In a recent study, out in the journal Cell Metabolism, researchers had participants view photographs of various food items and place a price for how much they’d pay for those snacks, some of which contained mostly fats, some mostly carbs, and others a combination of the two. All of them had the same number of calories. As they were bidding on their treats, researchers hooked them up to an fMRI scanner (which shows what part of the brain is active at any given time) to see what was going on in their brains.
With only a limited supply of money, participants were willing to pay more for snacks that had that macro combination than the other two choices. As they were choosing, the neural networks in the brain that control our reward center lit up more for the fat-carb combo than for the participants favorite foods, a sweeter choice, as well as one that was more calorie dense, and one with a larger portion size.
As the researchers note, “These results are the first to demonstrate that foods high in fat and carbohydrates are more rewarding, calorie for calorie, than foods high only in fat or carbohydrate.”
This idea, that we value a fat/carb combo food even more than one that provides more calories, the researchers note, was surprising. If the ultimate is to ingest enough calories, why put so much value on that combination? Understanding that, and more precisely what’s going on in the brain that leads us to that choice, could help us better understand what drives us to eat, and how we might manipulate that system for our health.
The reasons we like certain foods and dislike others stems back to our time as hunter gatherers. Way way back in the day, we used to consume whatever food was readily available. So sometimes lunch would be meat, other times it would be fruit or berries. Rarely was it meat and berries. So, the researchers surmise we might have developed mechanisms for the satiety of fats and carbohydrates separately. Some people have genetic variants that give them an increased preference for sweet over fat foods; for others, DNA quirks makes it so the opposite is true. This is seen in both rodents and humans.
We didn’t start consuming carbohydrates and fat together until we domesticated plants and animals and started consuming grains and dairy. But before our bodies really had time to adapt to that, we developed processed food, which combined fat and carbs in ways that were significantly different even from our domestication days.

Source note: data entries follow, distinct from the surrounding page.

(** The name construction reads no state and leaves it alone. *)
Lemma final_chord_name_pure {S} (scale_name : string) (s : S) :
  final_chord_name scale_name s =
  (fst (final_chord_name scale_name tt), s).
Proof.
  unfold final_chord_name, mbind, M_bind, bind, list_get, mret, M_ret, ret.
  destruct (nth_error (PyStr.split scale_name) 0); [|done].
  by destruct (nth_error (PyStr.split scale_name) 1).
Qed.

Lemma final_chord_step (scale_name : string) (g : G) :
  (name ← final_chord_name scale_name; dict_get chords name) g =
  (final_chord_lookup scale_name, g).
Proof.
  unfold final_chord_lookup, mbind, M_bind, bind.
  rewrite (final_chord_name_pure scale_name g).
  destruct (final_chord_name scale_name tt) as [[name|e] []]; simpl; [|done].
  unfold dict_get. by destruct (dict_find chords name).
Qed.

(** What [compose_parts] does for a scale of the table: both loops run
    to the end, the final note is the scale's first pitch class, and the
    outcome is that of the final chord lookup. *)
Lemma compose_parts_spec (scale_name root : string) (rest : list string) :
  dict_find scales scale_name = Some (root :: rest) ->
  forall g, exists notes cs g',
    length notes = 7%nat /\ Forall (scale_note (root :: rest)) notes /\
    length cs = 7%nat /\ Forall table_chord cs /\
    compose_parts scale_name g =
    match final_chord_lookup scale_name with
    | Ok pitches =>
        (Ok ((notes ++ [ENote {| note_name := root +:+ "4";
                                 note_quarterLength := 1 |}])%list,
             (cs ++ [EChord {| chord_pitches := pitches;
                               chord_quarterLength := 1 |}])%list), g')
    | Err e => (Err e, g')
    end.
Proof.
  intros Hs g.
  assert (Hne : root :: rest <> []) by discriminate.
  destruct (create_melody_total scale_name _ Hs Hne 7 g)
    as (notes & g1 & Hm & Hlen & Hall).
  destruct (create_chord_progression_total 7 g1)
    as (cs & g2 & Hc & Hclen & Hcall).
  exists notes, cs, g2. repeat (split; [done|]).
  unfold compose_parts.
  rewrite (bind_Ok _ _ _ _ _ Hm), (bind_Ok _ _ _ _ _ Hc).
  rewrite (bind_Ok _ _ _ _ _ (dict_get_Some _ _ _ g2 Hs)).
  unfold list_get at 1. cbn [nth_error].
  unfold mbind at 1, M_bind at 1, bind at 1, ret at 1.
  pose proof (final_chord_step scale_name g2) as Hf.
  unfold mbind, M_bind, bind in Hf |- *.
  rewrite (final_chord_name_pure scale_name g2) in Hf |- *.
  destruct (fst (final_chord_name scale_name tt)) as [name|e].
  - rewrite Hf. by destruct (final_chord_lookup scale_name).
  - by inversion Hf.
Qed.

End EncoderFacts.

(** ** The tables *)

(** Every scale of the table starts on C. *)
Lemma scales_rooted (scale_name : string) (scale : list string) :
  dict_find scales scale_name = Some scale ->
  exists rest, scale = "C" :: rest.
Proof.
  unfold scales. cbn [dict_find]. intros Hs.
  repeat (destruct (String.eqb _ scale_name);
          [inversion Hs; by eexists|]).
  discriminate.
Qed.

(** The outcome of the final chord lookup, scale by scale. *)
Lemma final_chord_lookup_table :
  map (fun name => (name, final_chord_lookup name)) (keys scales) =
  [ ("C major", Ok ["C4"; "E4"; "G4"]);
    ("C minor", Ok ["C4"; "Eb4"; "G4"]);
    ("C harmonic minor", Err (KeyError "C harmonic"));
    ("C melodic minor", Err (KeyError "C melodic"));
    ("C dorian", Err (KeyError "C dorian"));
    ("C phrygian", Err (KeyError "C phrygian"));
    ("C lydian", Err (KeyError "C lydian"));
    ("C mixolydian", Err (KeyError "C mixolydian"));
    ("C locrian", Err (KeyError "C locrian"));
    ("C whole tone", Err (KeyError "C whole"));
    ("C diminished", Ok ["C4"; "Eb4"; "Gb4"]) ].
Proof. reflexivity. Qed.

(** A final chord that is found is one of three, and its first pitch
    is C4. *)
Lemma final_chord_found (scale_name : string) (pitches : list string) :
  In scale_name (keys scales) ->
  final_chord_lookup scale_name = Ok pitches ->
  In scale_name ["C major"; "C minor"; "C diminished"] /\
  dict_find chords scale_name = Some pitches /\
  head pitches = Some "C4".
Proof.
  intros Hin Hf. simpl in Hin.
  repeat (destruct Hin as [<-|Hin];
          [first [discriminate Hf
                 | inversion Hf; subst; simpl; repeat split; tauto]|]).
  destruct Hin.
Qed.

Section PieceFacts.

Context {G : Type} `{RandomGen G}.

(** Scale selection only yields names of the scale table. *)
Lemma select_scale_In (user_input : string) (g : G) name g' :
  select_scale user_input g = (Ok name, g') -> In name (keys scales).
Proof.
  unfold select_scale.
  destruct (PyStr.contains "minor" user_input).
  { intros [= <- _]. simpl. tauto. }
  destruct (PyStr.contains "major" user_input).
  { intros [= <- _]. simpl. tauto. }
  intros Hc.
  assert (Hne : keys scales <> []) by (simpl; discriminate).
  destruct (choice_In (keys scales) g Hne) as (x & g1 & Hx & Hin).
  rewrite Hx in Hc. by injection Hc as <- _.
Qed.
Lemma earth_position_returned (jd : R) :
  inDateRange jd ->
  calculatePlanetPosition "earth" jd = Returned (keplerianPosition elements_earth jd).
Proof.
  intros Hjd. rewrite earth_position.
  pose proof (radicand_nonnegative elements_earth jd Hjd ltac:(simpl; tauto)) as Hr.
  destruct (Rlt_dec (radicand elements_earth jd) 0); [lra | reflexivity].
Qed.

Lemma PlanetId_string_saturn (p : PlanetId) :
  PlanetId_string p = "saturn"%string <-> p = saturn.
Proof.
  split; [| intros ->; reflexivity].
  destruct p; intros H; try discriminate H; reflexivity.
Qed.

Lemma inherited_member_NaN (planetId : string) (jd : R) :
  mem_string planetId Object_prototype_names = true ->
  calculatePlanetPosition planetId jd = ReturnedNaN.
Proof.
  rewrite mem_string_In. unfold Object_prototype_names. simpl.
  intros H. repeat (destruct H as [<- | H]; [reflexivity |]). contradiction.
Qed.

Lemma mem_string_cons_false (k x : string) (l : list string) :
  mem_string k (x :: l) = false -> String.eqb k x = false /\ mem_string k l = false.
Proof.
  unfold mem_string. simpl. apply orb_false_elim.
Qed.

For example, the researchers note that a food like a donut has far more fat and carbs per weight than things like milk, cheese, or grainy bread.
The several thousand years that have passed between early humans experimenting with agriculture and today may not have been enough time for our brains to evolve different mechanisms to adapt to the changes in our diets. The researchers speculate that we may have evolved different processes to crave both carbohydrates and fats, such that when the two are combined together, they might be forming a type of synergy in the brain. Being able to further identify how these pathways work will help us to better understand how our brains are influencing how—and what—we eat. “These results imply that a potentiated reward signal generated by foods high in both fat and carbohydrate may be one mechanism by which a food rife with processed foods high in fat and carbohydrates leads to overeating,” the researchers conclude.

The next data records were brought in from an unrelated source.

(** X3 (the swap decision on a target the proxy built).  For a target built
    by [createTarget] under one configuration and any configuration
    resolved later, [shouldUpdateTarget] is true exactly when [debug] is now
    on and the target was built without the decorator, or the strategy is
    not the one the target was built for.  So switching [debug] off alone,
    or changing nothing, never asks for a swap. *)
Theorem shouldUpdateTarget_decision (this : Selector) (C0 : EnvironmentConfig)
    (n : nat) (now : CoreDatabaseConfiguration) :
  shouldUpdateTarget now (createTarget this C0 n).1
  = (debug now && negb (debug (getRuntimeConfig this C0)))
    || negb (strategy_eqb (cachingStrategy (getRuntimeConfig this C0))
               (cachingStrategy now)).
Proof.
  unfold createTarget, shouldUpdateTarget, originalTarget_of.
  destruct (debug (getRuntimeConfig this C0));
    unfold same_object, has_constructor, createTable;
    cbn [fst oid_of constructor_of instanceof_CoreDebugDatabaseTable getTarget];
    rewrite constructor_eqb_targetConstructors.
  - assert (E : (S n =? n)%nat = false) by (apply Nat.eqb_neq; lia).
    rewrite E. simpl. rewrite !andb_false_r. reflexivity.
  - rewrite Nat.eqb_refl. simpl. rewrite !andb_true_r. reflexivity.
Qed.

(** *** What the proxy builds *)

Lemma createTarget_built (this p : Selector) (C : EnvironmentConfig) (n : nat) :
  same_fields this p -> built_by this (createTarget p C n).1.
Proof.
  intros (Hdb & Htn & Hpk & Hcf).
  unfold createTarget, built_by, createTable. rewrite Hdb, Htn, Hpk.
  exists (cachingStrategy (getRuntimeConfig p C)), n.
  destruct (debug (getRuntimeConfig p C)); [right|left]; reflexivity.
Qed.

Lemma built_by_identity (this : Selector) (t : Table) :
  built_by this t ->
  same_object t (originalTarget_of t) = negb (instanceof_CoreDebugDatabaseTable t)
  /\ exists strategy,
       constructor_of (originalTarget_of t) = Some (targetConstructors strategy).
Proof.
  intros (strategy & n & [-> | ->]); unfold same_object, originalTarget_of, createTable;
    simpl; (split; [|exists strategy; reflexivity]).
  - apply Nat.eqb_refl.
  - destruct n; [reflexivity|]. apply Nat.eqb_neq. lia.
Qed.

Lemma release_built (this : Selector) (v : Table) (ws : list Waiter) :
  built_by this v -> Forall (task_built this) (release v <$> ws).
Proof.
  intros Hv. apply Forall_fmap, Forall_forall. intros w _.
  destruct w; simpl; exact Hv.
Qed.

Lemma tasks_built_spawn (this : Selector) (ts : list Task) (t : Task) :
  Forall (task_built this) ts -> task_built this t ->
  Forall (task_built this) (ts ++ [t]).
Proof.
  intros Hts Ht. apply Forall_app. split; [exact Hts|].
  constructor; [exact Ht|constructor].
Qed.

Lemma well_built_resume (this : Selector) (t : Task) (s s' : System) :
  task_built this t -> well_built this s -> resume t s = Some s' ->
  well_built this s'.
Proof.
  intros Hto (Hf & Hs & Ht & Hl) Hr.
  destruct s as [p C r obs n b l ts]; destruct p as [db tn pk cf tg eo].
  unfold well_built in *. simpl in *.
  destruct t as [|cfg t0|c old|c old new|c new|R req i]; simpl in Hr.
  - destruct r; [|discriminate]. injection Hr as <-.
    unfold shouldUpdateTarget_getInstance. simpl.
    destruct tg as [ws|v]; simpl; well_built_parts.
    apply tasks_built_spawn; assumption.
  - injection Hr as <-. unfold observer_callback_rest.
    destruct (shouldUpdateTarget cfg t0); simpl; well_built_parts.
    apply tasks_built_spawn; [exact Ht|].
    destruct tg as [ws|v]; simpl in *; [exact I|exact Hs].
  - destruct r; [|discriminate]. injection Hr as <-.
    unfold updateTarget_created. simpl.
    pose proof (createTarget_built this _ C n Hf) as Hnew.
    destruct (createTarget _ _ _) as [newT next]. simpl in Hnew.
    destruct old as [old|]; simpl; well_built_parts.
    + apply tasks_built_spawn; [exact Ht|]. split; assumption.
    + apply tasks_built_spawn; [exact Ht|]. exact Hnew.
  - injection Hr as <-. unfold updateTarget_destroyed. simpl.
    destruct Hto as [Hold Hnew].
    destruct (destroy_target old b) as [[u|e] b']; simpl; well_built_parts.
    apply tasks_built_spawn; [exact Ht|exact Hnew].
  - injection Hr as <-. unfold updateTarget_initialized. simpl.
    destruct (initialize_target new b) as [[u|e] b']; simpl; well_built_parts.
    apply Forall_app; split; [exact Ht|]. apply release_built. exact Hto.
  - injection Hr as <-. unfold call_invoke. simpl.
    destruct (invoke R i req b) as [out b']; simpl; well_built_parts.
Qed.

This echoes what researchers studying obesity have also found about the combination of fats and carbohydrates. “If you are trying to control your weight, studies have shown that eating protein and vegetables and fats as well as protein and carbs and very little fat are all okay. The problem comes when you mix carbs and fat,” says Louis Aronne, director of the Comprehensive Weight Control Center at Weill Cornell Medicine and NewYork-Presbyterian. Aronne was not involved in this research.
The process of weight gain is a reflection of hormonal signals not getting through a part of your brain. Fattening food changes the signaling pathways in the brain in a way that shifts your set point higher, Aronne says. On the other hand, carbs promote the storage of fat calories. “So the two things together creates a problem and many diets now that are successful, go one way or the other.”

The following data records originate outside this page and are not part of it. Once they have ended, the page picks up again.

(** * Stable Diffusion sampler with Prompt-to-Prompt attention interception

    A shallow embedding of
      keras_cv/models/stable_diffusion/stable_diffusion.py
      keras_cv/models/stable_diffusion/prompt_to_prompt_utils.py

    Conventions of the embedding:
    - Python integers are [Z]; [//] is [Z.div] (both round to minus infinity).
    - Floating point tensors are tensors over [R]: the arithmetic is exact.
    - The edit windows and [t_scale] are rationals ([Q]), which makes the
      window test executable.
    - A Python exception is a value [Raise e] of the type [result].
    - Networks, the tokenizer and the layers' projections are not part of the
      two files; they are the fields of the class [Collaborators]. *)

From Stdlib Require Import ZArith QArith Reals List String Ascii Bool Lia Lra
  Sorted.
Import ListNotations.

Set Implicit Arguments.

(** ** Exceptions *)

Inductive exn : Type :=
| ValueError
| AttributeError
| IndexError
| ZeroDivisionError
| InvalidArgumentError.

Inductive result (A : Type) : Type :=
| Ok (a : A)
| Raise (e : exn).

Arguments Ok {A} a.
Arguments Raise {A} e.

Definition rbind {A B : Type} (r : result A) (k : A -> result B) : result B :=
  match r with
  | Ok a => k a
  | Raise e => Raise e
  end.

Declare Scope result_scope.
Delimit Scope result_scope with result.
Notation "'do' x <- r ; k" := (rbind r (fun x => k))
  (at level 10, x pattern, r at level 100, k at level 200) : result_scope.
Local Open Scope result_scope.

Fixpoint rmap {A B : Type} (f : A -> result B) (l : list A)
  : result (list B) :=
  match l with
  | [] => Ok []
  | x :: xs => do y <- f x; do ys <- rmap f xs; Ok (y :: ys)
  end.

(** ** Python lists *)

(** [l[i]]: a negative index counts from the end, an index out of range
    raises [IndexError]. *)
Definition py_index {A : Type} (l : list A) (i : Z) : result A :=
  let n := Z.of_nat (List.length l) in
  let j := (if i <? 0 then n + i else i)%Z in
  if (j <? 0)%Z then Raise IndexError
  else match nth_error l (Z.to_nat j) with
       | Some x => Ok x
       | None => Raise IndexError
       end.

(** [list(enumerate(l))[::-1]] *)
Definition enumerate_rev {A : Type} (l : list A) : list (nat * A) :=
  rev (combine (seq 0 (List.length l)) l).

(** ** The timestep schedule *)

Module Schedule.

(** The values [cur, cur + step, ...] below [stop], for a positive [step];
    [fuel] bounds the number of values. *)
Fixpoint range_up (fuel : nat) (cur stop step : Z) : list Z :=
  match fuel with
  | O => []
  | S fuel' =>
      if (cur <? stop)%Z then cur :: range_up fuel' (cur + step) stop step
      else []
  end.

(** The values [cur, cur + step, ...] above [stop], for a negative [step]. *)
Fixpoint range_down (fuel : nat) (cur stop step : Z) : list Z :=
  match fuel with
  | O => []
  | S fuel' =>
      if (stop <? cur)%Z then cur :: range_down fuel' (cur + step) stop step
      else []
  end.

(** [tf.range(start, limit, delta)] on integers: a zero [delta], and a
    [delta] that points away from [limit], are invalid arguments. *)
Definition tf_range (start limit delta : Z) : result (list Z) :=
  if (delta =? 0)%Z then Raise InvalidArgumentError
  else if (0 <? delta)%Z then
    if (start <=? limit)%Z
    then Ok (range_up (Z.to_nat (limit - start)) start limit delta)
    else Raise InvalidArgumentError
  else
    if (limit <=? start)%Z
    then Ok (range_down (Z.to_nat (start - limit)) start limit delta)
    else Raise InvalidArgumentError.

(** [timesteps = tf.range(1, 1000, 1000 // num_steps)]
    (generate_image l.209, prompt_to_prompt l.417, inpaint l.639). *)
Definition timesteps (num_steps : Z) : result (list Z) :=
  if (num_steps =? 0)%Z then Raise ZeroDivisionError
  else tf_range 1 1000 (1000 / num_steps).

(** The order in which a run consumes the schedule:
    [for index, timestep in list(enumerate(timesteps))[::-1]]. *)
Definition consumed (ts : list Z) : list Z :=
  map snd (enumerate_rev ts).

(** [_get_initial_alphas] (l.836-840), over the table [_ALPHAS_CUMPROD]. *)
Definition _get_initial_alphas (ALPHAS_CUMPROD : list R) (ts : list Z)
  : result (list R * list R) :=
  do alphas <- rmap (py_index ALPHAS_CUMPROD) ts;
  let alphas_prev := 1%R :: removelast alphas in
  Ok (alphas, alphas_prev).

End Schedule.

(** ** Tensors

    A tensor is its shape and its elements in row-major order, as
    TensorFlow stores it.  A tensor built by TensorFlow is [wf]. *)

Record tensor (A : Type) : Type := Tensor {
  shape : list nat;
  data : list A
}.

Definition size (sh : list nat) : nat := fold_right Nat.mul 1%nat sh.

Definition wf {A : Type} (t : tensor A) : Prop :=
  List.length (data t) = size (shape t).

(** [tf.size] *)
Definition tf_size {A : Type} (t : tensor A) : nat := size (shape t).

(** The value of [tf.Variable([])]: one axis of length zero. *)
Definition empty_tensor {A : Type} : tensor A := Tensor [0%nat] [].

(** [tf.reshape(t, sh)] for a fully specified [sh]. *)
Definition tf_reshape {A : Type} (t : tensor A) (sh : list nat)
  : result (tensor A) :=
  if (size sh =? List.length (data t))%nat then Ok (Tensor sh (data t))
  else Raise InvalidArgumentError.

(** A Python scalar combined with a tensor ([1 - t], [c * t], [t / c]). *)
Definition tmap {A B : Type} (f : A -> B) (t : tensor A) : tensor B :=
  Tensor (shape t) (map f (data t)).

(** Broadcasting, on shapes written innermost axis first: two axes are
    compatible when they are equal or one of them is 1; the shorter shape
    is padded with axes of length 1. *)
Fixpoint broadcast_rev (s1 s2 : list nat) : option (list nat) :=
  match s1, s2 with
  | [], _ => Some s2
  | _, [] => Some s1
  | a :: r1, b :: r2 =>
      if (a =? b)%nat then option_map (cons a) (broadcast_rev r1 r2)
      else if (a =? 1)%nat then option_map (cons b) (broadcast_rev r1 r2)
      else if (b =? 1)%nat then option_map (cons a) (broadcast_rev r1 r2)
      else None
  end.

Definition broadcast_shape (s1 s2 : list nat) : option (list nat) :=
  option_map (@rev nat) (broadcast_rev (rev s1) (rev s2)).

(** The row-major position, in an operand of shape [s], of the element that
    is paired with position [i] of the broadcast result of shape [out] (both
    shapes innermost axis first): along an axis of length 1 the operand
    stays at coordinate 0. *)
Fixpoint operand_index (out s : list nat) (i : nat) : nat :=
  match out, s with
  | d :: out', e :: s' =>
      ((if (e =? 1)%nat then 0 else i mod d)
       + e * operand_index out' s' (i / d))%nat
  | _, _ => 0%nat
  end.

(** An elementwise binary operation of TensorFlow ([a * b], [a + b],
    [a - b]) on two float tensors. *)
Definition tmap2 (f : R -> R -> R) (a b : tensor R) : result (tensor R) :=
  match broadcast_shape (shape a) (shape b) with
  | None => Raise InvalidArgumentError
  | Some out =>
      let at_a i :=
        nth (operand_index (rev out) (rev (shape a)) i) (data a) 0%R in
      let at_b i :=
        nth (operand_index (rev out) (rev (shape b)) i) (data b) 0%R in
      Ok (Tensor out (map (fun i => f (at_a i) (at_b i)) (seq 0 (size out))))
  end.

As a society, we will never go back to those hunter gatherer times when eating was simple: We ate what was available. Reducing the amount of processed food from our diets could help lower the rates of various chronic diseases, like heart disease, diabetes, and obesity, as would replacing them with whole foods rich in nutrients and fiber. But understanding how our brains make food choices to begin with could help us figure out how to control our brain mechanisms themselves, allowing individuals to be far more in charge of our health.